NOTE: currently, Iron Serde mostly focuses on deserialization. Let us know if you need more serialization support!
Formats Supported
Avro
Currently supported libraries:
dev.irontools.flink.serde.avro.IronAvroDeserializationSchema
- replaces AvroDeserializationSchema
dev.irontools.flink.serde.avro.IronConfluentRegistryAvroDeserializationSchema
dev.irontools.flink.serde.avro.IronRegistryAvroDeserializationSchema
- replaces RegistryAvroDeserializationSchema
Generic Record Deserialization
Schema schema = new Schema.Parser().parse(schemaString);
DeserializationSchema<GenericRecord> deserializer =
IronAvroDeserializationSchema.forGeneric(schema);
Specific Record Deserialization
DeserializationSchema<YourSpecificRecord> deserializer =
IronAvroDeserializationSchema.forSpecific(YourSpecificRecord.class);
Schema Registry Integration
DeserializationSchema<GenericRecord> deserializer =
IronConfluentRegistryAvroDeserializationSchema.forGeneric(
schema,
"http://schema-registry:8081"
);
Kafka Source Usage Example
KafkaSource<RowData> source = KafkaSource.<RowData>builder()
.setBootstrapServers("localhost:9092")
.setTopics("your-topic")
.setGroupId("your-group")
.setStartingOffsets(OffsetsInitializer.earliest())
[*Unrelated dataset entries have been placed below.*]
(** [try_default]; the installation paths of the platform are arguments. *)
Definition try_default (plugin_local plugin_system socket_path state_path : result Text string) :
    result Text GlobalConfig :=
  plugin_local ← plugin_local;
  plugin_system ← plugin_system;
  socket_path ← socket_path;
  state_path ← state_path;
  Ok {|
    gc_socket_path := socket_path; gc_event_socket_path := None; gc_state_path := state_path;
    gc_plugin_dirs :=
      if bool_decide (plugin_local = plugin_system) then [plugin_local] else [plugin_local; plugin_system];
    gc_managed_config_path := None; gc_activation := Mode_HostAttached;
    gc_daemon := {|
      dc_locked_daemon_settings := []; dc_default_unsupported_policy := Unsupported_Skip;
      dc_reconciliation_policy := None; dc_device_reconciliation := ∅; dc_cct_emulation := None;
      dc_prefer_shm := true; dc_prefer_client_shm := true |};
    gc_plugins := []; gc_authorization := default_authorization |}.

(** [DaemonConfig::deserialize], from the partial value and the defaults. *)
Definition from_partial (partial : PartialDaemonConfig) (config : GlobalConfig) : GlobalConfig := {|
  gc_socket_path := default (gc_socket_path config) (pa_socket_path partial);
  gc_event_socket_path := or_else (pa_event_socket_path partial) (gc_event_socket_path config);
  gc_state_path := default (gc_state_path config) (pa_state_path partial);
  gc_plugin_dirs := default (gc_plugin_dirs config) (pa_plugin_dirs partial);
  gc_managed_config_path := from_option fst (gc_managed_config_path config) (pa_management partial);
  gc_activation := default (gc_activation config) (pa_plugin_management partial);
  gc_daemon :=
    let daemon := gc_daemon config in {|
      dc_locked_daemon_settings := from_option snd (dc_locked_daemon_settings daemon) (pa_management partial);
      dc_default_unsupported_policy :=
        default (dc_default_unsupported_policy daemon) (pa_default_unsupported_policy partial);
      dc_reconciliation_policy :=
        or_else (pa_reconciliation_policy partial) (dc_reconciliation_policy daemon);
      dc_device_reconciliation := default (dc_device_reconciliation daemon) (pa_device_reconciliation partial);
      dc_cct_emulation := or_else (pa_cct_emulation partial) (dc_cct_emulation daemon);
      dc_prefer_shm := default (dc_prefer_shm daemon) (pa_prefer_shm partial);
      dc_prefer_client_shm := default (dc_prefer_client_shm daemon) (pa_prefer_client_shm partial) |};
  gc_plugins := default (gc_plugins config) (pa_plugins partial);
  gc_authorization := default (gc_authorization config) (pa_authorization partial) |}.

(** ** Validation *)

(** [iter().enumerate()] *)
Definition enumerate {A} (l : list A) : list (Z * A) := imap (λ i x, (Z.of_nat i, x)) l.

(** [FrontendRegistration::resolve] on Unix; [uid_for_user] asks the account database. *)
Definition frontend_resolve (uid_for_user : string → result Text (option Z)) (frontend : FrontendRegistration) :
    result Text (option RateLimitKey) :=
  match frontend with
  | Frontend_Unix uid user =>
      uid ← match uid, user with
            | Some uid, None => Ok uid
            | None, Some user =>
                found ← uid_for_user user;
                ok_or found (Fmt "Unix account {user} does not exist" [AStr user])
            | _, _ => Err (Lit "invalid Unix front-end registration")
            end;
      Ok (Some (Key_Uid uid))
  | Frontend_Windows _ _ => Ok None
  end.

Fixpoint strip_prefix (prefix s : string) : option string :=
  match prefix, s with
  | EmptyString, _ => Some s
  | String c prefix, String d s => if Ascii.eqb c d then strip_prefix prefix s else None
  | String _ _, EmptyString => None
  end.

Definition validate_frontends (frontends : list FrontendRegistration) : result Text unit :=
  try_for (λ '(index, frontend),
    match frontend with
    | Frontend_Unix uid user =>
        _ ← ensure (negb (Bool.eqb (bool_decide (is_Some uid)) (bool_decide (is_Some user))))
          (Fmt "authorization.frontends[{index}] must set exactly one of uid or user" [ANum index]);
        match user with
        | Some user => ensure (negb (is_blank user))
            (Fmt "authorization.frontends[{index}].user must not be empty" [ANum index])
        | None => Ok tt
        end
    | Frontend_Windows sid account =>
        _ ← ensure (negb (Bool.eqb (bool_decide (is_Some sid)) (bool_decide (is_Some account))))
          (Fmt "authorization.frontends[{index}] must set exactly one of sid or account" [ANum index]);
        ensure match or_else sid account with Some value => negb (is_blank value) | None => false end
          (Fmt "authorization.frontends[{index}] identity must not be empty" [ANum index])
    end) (enumerate frontends).

Definition provider_byte (c : Ascii.ascii) : bool := is_ascii_alphanumeric c || byte_is 45 c || byte_is 95 c.
Definition valid_provider_name (name : string) : bool :=
  negb (is_empty name) && bool_decide (String.length name ≤ 128) && all_bytes provider_byte name.

Definition validate_limit (name : string) (value : option Z) : result Text unit :=
  match value with
  | Some value => ensure (negb (value =? 0)%Z) (Fmt "authorization.limits.{name} must be greater than zero" [AStr name])
  | None => Ok tt
  end.

Definition valid_managed_daemon_setting (key : string) : bool :=
  bool_decide (key ∈ ["default_unsupported_policy"; "reconciliation_policy"; "device_reconciliation";
    "cct_emulation"; "prefer_shm"; "prefer_client_shm"]%string) ||
  match strip_prefix "device_reconciliation." key with Some name => negb (is_empty name) | None => false end.

(** [valid_dotted_setting_key] *)
Definition valid_dotted_setting_key (key : string) : bool :=
  negb (is_empty key) &&
  forallb (λ part, negb (is_empty part) && all_bytes key_byte part) (split_dot key).

(** A loop that checks keys and refuses one that comes twice. *)
Definition validate_locks (valid : string → bool) (invalid : Z → Text) (duplicate : string → Text)
    (keys : list string) : result Text unit :=
  _ ← try_fold (λ seen '(index, key),
    _ ← ensure (valid key) (invalid index);
    _ ← ensure (bool_decide (key ∉ seen)) (duplicate key);
    Ok ({[key]} ∪ seen)) (∅ : gset string) (enumerate keys);
  Ok tt.

Section paths.
Context (parent : string → option string) (join : string → string → string).
Context (is_absolute : string → bool) (MAX_PERMITS : Z).

Definition validate_provider (seen : gset string * gset string) (item : Z * AuthenticationProviderConfig) :
    result Text (gset string * gset string) :=
  let '(names, authorities) := seen in
  let '(index, provider) := item in
  _ ← ensure (valid_provider_name (ap_name provider))
    (Fmt "authorization.authentication_providers[{index}].name must be a non-empty ASCII identifier" [ANum index]);
  _ ← ensure (bool_decide (ap_name provider ∉ names))
    (Fmt "duplicate authentication provider name {}" [AStr (ap_name provider)]);
  _ ← ensure (negb (is_blank (ap_authority provider)))
    (Fmt "authorization.authentication_providers[{index}].authority must not be empty" [ANum index]);
  _ ← ensure (bool_decide (ap_authority provider ∉ authorities))
    (Fmt "duplicate authentication provider authority {}" [AStr (ap_authority provider)]);
  _ ← ensure (is_absolute (ap_executable provider))
    (Fmt "authorization.authentication_providers[{index}].executable must be absolute" [ANum index]);
  _ ← ensure (is_absolute (ap_initialization_file provider))
    (Fmt "authorization.authentication_providers[{index}].initialization_file must be absolute" [ANum index]);
  _ ← ensure ((1 <=? ap_max_sessions provider)%Z && (ap_max_sessions provider <=? MAX_PERMITS)%Z)
    (Fmt "authorization.authentication_providers[{index}].max_sessions must be between 1 and {}"
      [ANum index; ANum MAX_PERMITS]);
  Ok ({[ap_name provider]} ∪ names, {[ap_authority provider]} ∪ authorities).

Definition validate_authentication_providers (providers : list AuthenticationProviderConfig) : result Text unit :=
  _ ← try_fold validate_provider (∅, ∅) (enumerate providers); Ok tt.

Definition managed_config_path (config : GlobalConfig) : result Text string :=
  match gc_managed_config_path config with
  | Some path => Ok path
  | None =>
      parent ← ok_or (parent (gc_state_path config))
        (Lit "state_path must have a parent to derive managed_config_path");
      Ok (join parent "managed.toml")
  end.

Definition validate_managed_config_path (config : GlobalConfig) (global_config_path : string) : result Text unit :=
  path ← managed_config_path config;
  ensure (negb (bool_decide (path = global_config_path)))
    (Lit "management.managed_config_path must differ from the global config path").

Definition validate_plugin (item : Z * PluginConfig) : result Text unit :=
  let '(index, plugin) := item in
  _ ← ensure (bool_decide (is_Some (pl_name plugin)) || bool_decide (is_Some (pl_path plugin)))
    (Fmt "plugins[{index}] must specify at least one of `name` or `path`" [ANum index]);
  _ ← ensure (negb (pl_required plugin &&
        match pl_activation plugin with Activation_Disabled => true | _ => false end))
    (Fmt "required plugin in plugins[{index}] cannot be globally disabled" [ANum index]);
  validate_locks valid_dotted_setting_key
    (λ setting_index, Fmt "plugins[{index}].locked_settings[{setting_index}] must be a dotted setting key"
      [ANum index; ANum setting_index])
    (λ key, Fmt "duplicate setting lock in plugins[{index}]: {key}" [ANum index; AStr key])
    (pl_locked_settings plugin).

Definition validate_config (config : GlobalConfig) : result Text unit :=
  let authorization := gc_authorization config in
  _ ← ensure (negb (is_empty (gc_socket_path config))) (Lit "socket_path must not be empty");
  _ ← ensure (negb (is_empty (gc_state_path config))) (Lit "state_path must not be empty");
  path ← managed_config_path config;
  _ ← ensure (negb (is_empty path)) (Lit "management.managed_config_path must not be empty");
  _ ← ensure (negb (bool_decide (path = gc_state_path config)))
    (Lit "management.managed_config_path must differ from state_path");
  _ ← match gc_event_socket_path config with
      | Some event_socket_path =>
          _ ← ensure (negb (is_empty event_socket_path)) (Lit "event_socket_path must not be empty");
          ensure (negb (bool_decide (event_socket_path = gc_socket_path config)))
            (Lit "event_socket_path must differ from socket_path")
      | None => Ok tt
      end;
  _ ← match au_pipe_access authorization with
      | Pipe_LocalGroup group =>
          ensure (negb (is_blank group)) (Lit "authorization.pipe_access.group must not be empty")
      | Pipe_Interactive => Ok tt
      end;
  _ ← validate_frontends (au_frontends authorization);
  _ ← validate_limit "connections" (lc_connections (au_limits authorization));
  _ ← validate_limit "subscriptions" (lc_subscriptions (au_limits authorization));
  _ ← validate_authentication_providers (au_authentication_providers authorization);
  _ ← validate_locks valid_managed_daemon_setting
    (λ index, Fmt "management.locked_daemon_settings[{index}] is not a manageable daemon setting" [ANum index])
    (λ key, Fmt "duplicate managed daemon-setting lock for {key}" [AStr key])
    (dc_locked_daemon_settings (gc_daemon config));
  try_for validate_plugin (enumerate (gc_plugins config)).
End paths.

(** ** Candidates: [discovery.rs] *)

(** [name.replace('-', "_")] *)
Fixpoint artifact_name (name : string) : string :=
  match name with
  | EmptyString => EmptyString
  | String c name => String (if byte_is 45 c then Ascii.ascii_of_nat 95 else c) (artifact_name name)
  end.

(** What discovery asks of the file system.  [fs_entries]: [None] for a directory that does
    not exist or cannot be read, else its entries in order, up to the first that fails. *)
Record FileSystem := {
  fs_exists : string → bool;
  fs_canonicalize : string → option string;
  fs_entries : string → option (list string);
  fs_extension : string → option string;
  fs_join : string → string → string;
  fs_sort : list string → list string
}.

Section discovery.
Context (fs : FileSystem) (DLL_PREFIX DLL_SUFFIX DLL_EXTENSION : string).

(** of [luminate-platform/src/lib.rs] *)
Definition dynamic_library_candidates (name : string) : list string :=
  [DLL_PREFIX ++ name ++ DLL_SUFFIX; name ++ DLL_SUFFIX]%string.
.setValueOnlyDeserializer(
IronConfluentRegistryAvroDeserializationSchema.forGeneric(
schema,
"http://schema-registry:8081"
)
)
.build();
Gotchas
NOTE: currently, Avro serdes require full JVM at runtime. Community Flink Docker images come with JRE by default. Let us know if you need alternative Docker images that were built with JDK.
Performance Benchmark
Setup: ubuntu-22.04, 2 CPUs, 7GB RAM, x64 arch; Java version: 17; JMH version: 1.37.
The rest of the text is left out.